Ca2+-Counteracted Changes of Membrane Functions Induced by Calmodulin Antagonists in Red Beet Storage Tissue, in Pea and Maize Tissues Treated with Optimal Fusicoccin Concentrations

Abstract

Previous work shows that the two calmodulin antagonists trifluoperazine (TFP) and chlorpromazine (CP), applied in vivo to isolated segments from Pea stems maize coleoptiles and roots, enhance acid secretion and hyperpolarize the transmembrane electric potential difference (PD) (maize roots) in the absence and, more markedly, in the presence of a fusicoccin (FC) concentration inducing half maximal stimulation of electrogenic H+ extrusion. The present data show that, when the two drugs are supplied in the presence of optimal FC concentrations, their stimulating effect on acid secretion disappears and in the roots becomes inhibitory and is associated with a depolarization of the PD. A similar inhibition of acid secretion and depolarization of PD is induced by TFP and CP in red beet root disks.

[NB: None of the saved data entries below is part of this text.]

(* ===== verification/Token.v ===== *)
(** * Token service: signed, timed link tokens

    The code builds one [URLSafeTimedSerializer(SECRET_KEY)] (app.py 182),
    signs [{"numero": n, "dominio": d}] with [serializer.dumps] when it
    issues a link (app.py 416-420, 509-513) and checks a presented token
    with [serializer.loads(token, max_age=600)] (app.py 550), catching
    [SignatureExpired] and [BadSignature] (app.py 567-570).

    [TokenService] is the contract the handlers rely on: issuing is
    deterministic and injective, a token issued at [t] validates at
    [now] exactly when [0 <= now - t <= max_age], fails with
    [SignatureExpired] otherwise, and every token that validates (or
    expires) was issued.  Module [ItsDangerous] models the library as an
    instance: a token is payload, timestamp and signature, the signature
    is a parameter [hmac] of the secret key (HMAC itself is not modelled),
    and [loads] follows [TimestampSigner.unsign]: signature first, then
    [age > max_age] or [age < 0] raise [SignatureExpired]. *)

From S2P Require Import Prelude.

Local Open Scope Z_scope.

(** The signed payload [{"numero": ..., "dominio": ...}]. *)
Record Payload := mkPayload { p_numero : ustr; p_dominio : ustr }.

#[export] Instance payload_eq_dec : EqDecision Payload.
Proof. solve_decision. Defined.

Inductive TokErr := SignatureExpired | BadSignature.

#[export] Instance tokerr_eq_dec : EqDecision TokErr.
Proof. solve_decision. Defined.

(** The window [0 <= now - t <= max_age] of a valid token. *)
Definition en_plazo (max_age t now : Z) : bool := (0 <=? now - t) && (now - t <=? max_age).

Class TokenService := {
  Tok : Type;
  tok_eq_dec :: EqDecision Tok;
  issue : Payload -> Z -> Tok;
  (** [bool(token)] of the token's text *)
  tok_truthy : Tok -> bool;
  validate : Tok -> Z -> Z -> TokErr + Payload;
  issue_inj : forall p t p' t', issue p t = issue p' t' -> p = p' /\ t = t';
  issue_truthy : forall p t, tok_truthy (issue p t) = true;
  validate_issue : forall p t max_age now,
    validate (issue p t) max_age now =
    if en_plazo max_age t now then inr p else inl SignatureExpired;
  validate_ok_issued : forall tok max_age now p,
    validate tok max_age now = inr p -> exists t, tok = issue p t;
  validate_expired_issued : forall tok max_age now,
    validate tok max_age now = inl SignatureExpired -> exists p t, tok = issue p t
}.

Section Contract.
Context {TS : TokenService}.

Lemma validate_ok_iff tok max_age now p :
  validate tok max_age now = inr p <-> exists t, tok = issue p t /\ en_plazo max_age t now = true.
Proof.
  split.
  - intros Hv. destruct (validate_ok_issued _ _ _ _ Hv) as [t ->]. exists t. split; [done|].
    rewrite validate_issue in Hv. by destruct (en_plazo max_age t now).
  - intros [t [-> Ht]]. by rewrite validate_issue, Ht.
Qed.

(** A token validates to the payload it was issued for, never another. *)
Lemma validate_issue_payload p t max_age now q :
  validate (issue p t) max_age now = inr q -> q = p.
Proof. rewrite validate_issue. by destruct (en_plazo _ _ _); intros [=]. Qed.

End Contract.

(** ** The itsdangerous model *)

Module ItsDangerous.

(** [payload.timestamp.signature] once split; [TkIlegible] is a string
    that does not split into the three parts. *)
Record Firmado := mkFirmado { f_payload : Payload; f_ts : Z; f_sig : Z }.
Inductive TokStr := TkFirmado (f : Firmado) | TkIlegible (s : ustr).

#[export] Instance firmado_eq_dec : EqDecision Firmado.
Proof. solve_decision. Defined.
#[export] Instance tokstr_eq_dec : EqDecision TokStr.
Proof. solve_decision. Defined.

Section Serializer.
Variable hmac : ustr -> Payload -> Z -> Z.
Variable secret_key : ustr.

(** [serializer.dumps(obj)] at time [now] ([int(time.time())]). *)
Definition dumps (p : Payload) (now : Z) : TokStr :=
  TkFirmado (mkFirmado p now (hmac secret_key p now)).

(** [serializer.loads(s, max_age)] at time [now]. *)
Definition loads (s : TokStr) (max_age now : Z) : TokErr + Payload :=
  match s with
  | TkIlegible _ => inl BadSignature
  | TkFirmado f =>
      if bool_decide (f_sig f = hmac secret_key (f_payload f) (f_ts f)) then
        let age := now - f_ts f in
        if age >? max_age then inl SignatureExpired
        else if age <? 0 then inl SignatureExpired
        else inr (f_payload f)
      else inl BadSignature
  end.

Lemma loads_dumps p t max_age now :
  loads (dumps p t) max_age now = if en_plazo max_age t now then inr p else inl SignatureExpired.
Proof.
  unfold loads, dumps, en_plazo. simpl. rewrite bool_decide_true by done.
  destruct (Z.gtb_spec (now - t) max_age), (Z.ltb_spec (now - t) 0),
    (Z.leb_spec 0 (now - t)), (Z.leb_spec (now - t) max_age); simpl; done || lia.
Qed.

Lemma loads_signed s max_age now r :
  loads s max_age now = r -> r <> inl BadSignature -> exists p t, s = dumps p t.
Proof.
  unfold loads. destruct s as [[p t sig]|]; simpl; [|by intros <-].
  case_bool_decide as Hs; [|by intros <-]. intros _ _. subst sig. by exists p, t.
Qed.

Definition truthy_tok (s : TokStr) : bool :=
  match s with TkFirmado _ => true | TkIlegible s => truthy_str s end.

Lemma dumps_truthy p t : truthy_tok (dumps p t) = true.
Proof. done. Qed.

Lemma dumps_inj p t p' t' : dumps p t = dumps p' t' -> p = p' /\ t = t'.
Proof. unfold dumps. by intros [= -> ->]. Qed.

Lemma loads_ok_issued s max_age now p :
  loads s max_age now = inr p -> exists t, s = dumps p t.
Proof.
  intros Hl. destruct (loads_signed s max_age now _ Hl) as [q [t ->]]; [done|].
  rewrite loads_dumps in Hl. exists t. destruct (en_plazo _ _ _); by simplify_eq.
Qed.

Lemma loads_expired_issued s max_age now :
  loads s max_age now = inl SignatureExpired -> exists p t, s = dumps p t.
Proof. intros Hl. by apply (loads_signed s max_age now _ Hl). Qed.

#[export] Instance itsdangerous : TokenService :=
  {| Tok := TokStr; issue := dumps; validate := loads; tok_truthy := truthy_tok;
     issue_inj := dumps_inj; issue_truthy := dumps_truthy; validate_issue := loads_dumps;
     validate_ok_issued := loads_ok_issued;
     validate_expired_issued := loads_expired_issued |}.

End Serializer.

End ItsDangerous.

(** A token service for concrete scenarios: the itsdangerous model with
    the default key of app.py 177 and a stand-in signing function. *)
Definition hmac_ejemplo (k : ustr) (p : Payload) (t : Z) : Z :=
  t + Z.of_nat (length k + length (p_numero p) + length (p_dominio p)).
Definition ts_ejemplo : TokenService :=
  ItsDangerous.itsdangerous hmac_ejemplo (u "clave-super-secreta").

TFP and CP induce an increase of the leakage of ninhydrin-reacting substances in Pea stem and maize root segments and of betacyanine in red beet root disks both in the absence and in the presence of FC. These responses to the calmodulin antagonists are partially counteracted by 0.5 mM CaSO4. No correlation is observed between the changes in the leakage of amino acids induced by the drugs and the simultaneous effects of these drugs on acid secretion under the different conditions. These results suggest that the two calmodulin antagonists, when applied with PC at optimal concentration, inhibit electrogenic H+ extrusion. The question remains open, however, whether this effect depends on the inactivation of the Ca2+-calmodulin complex or on consequent changes of free Ca2+ concentration or on non-specific modifications of the membrane structure.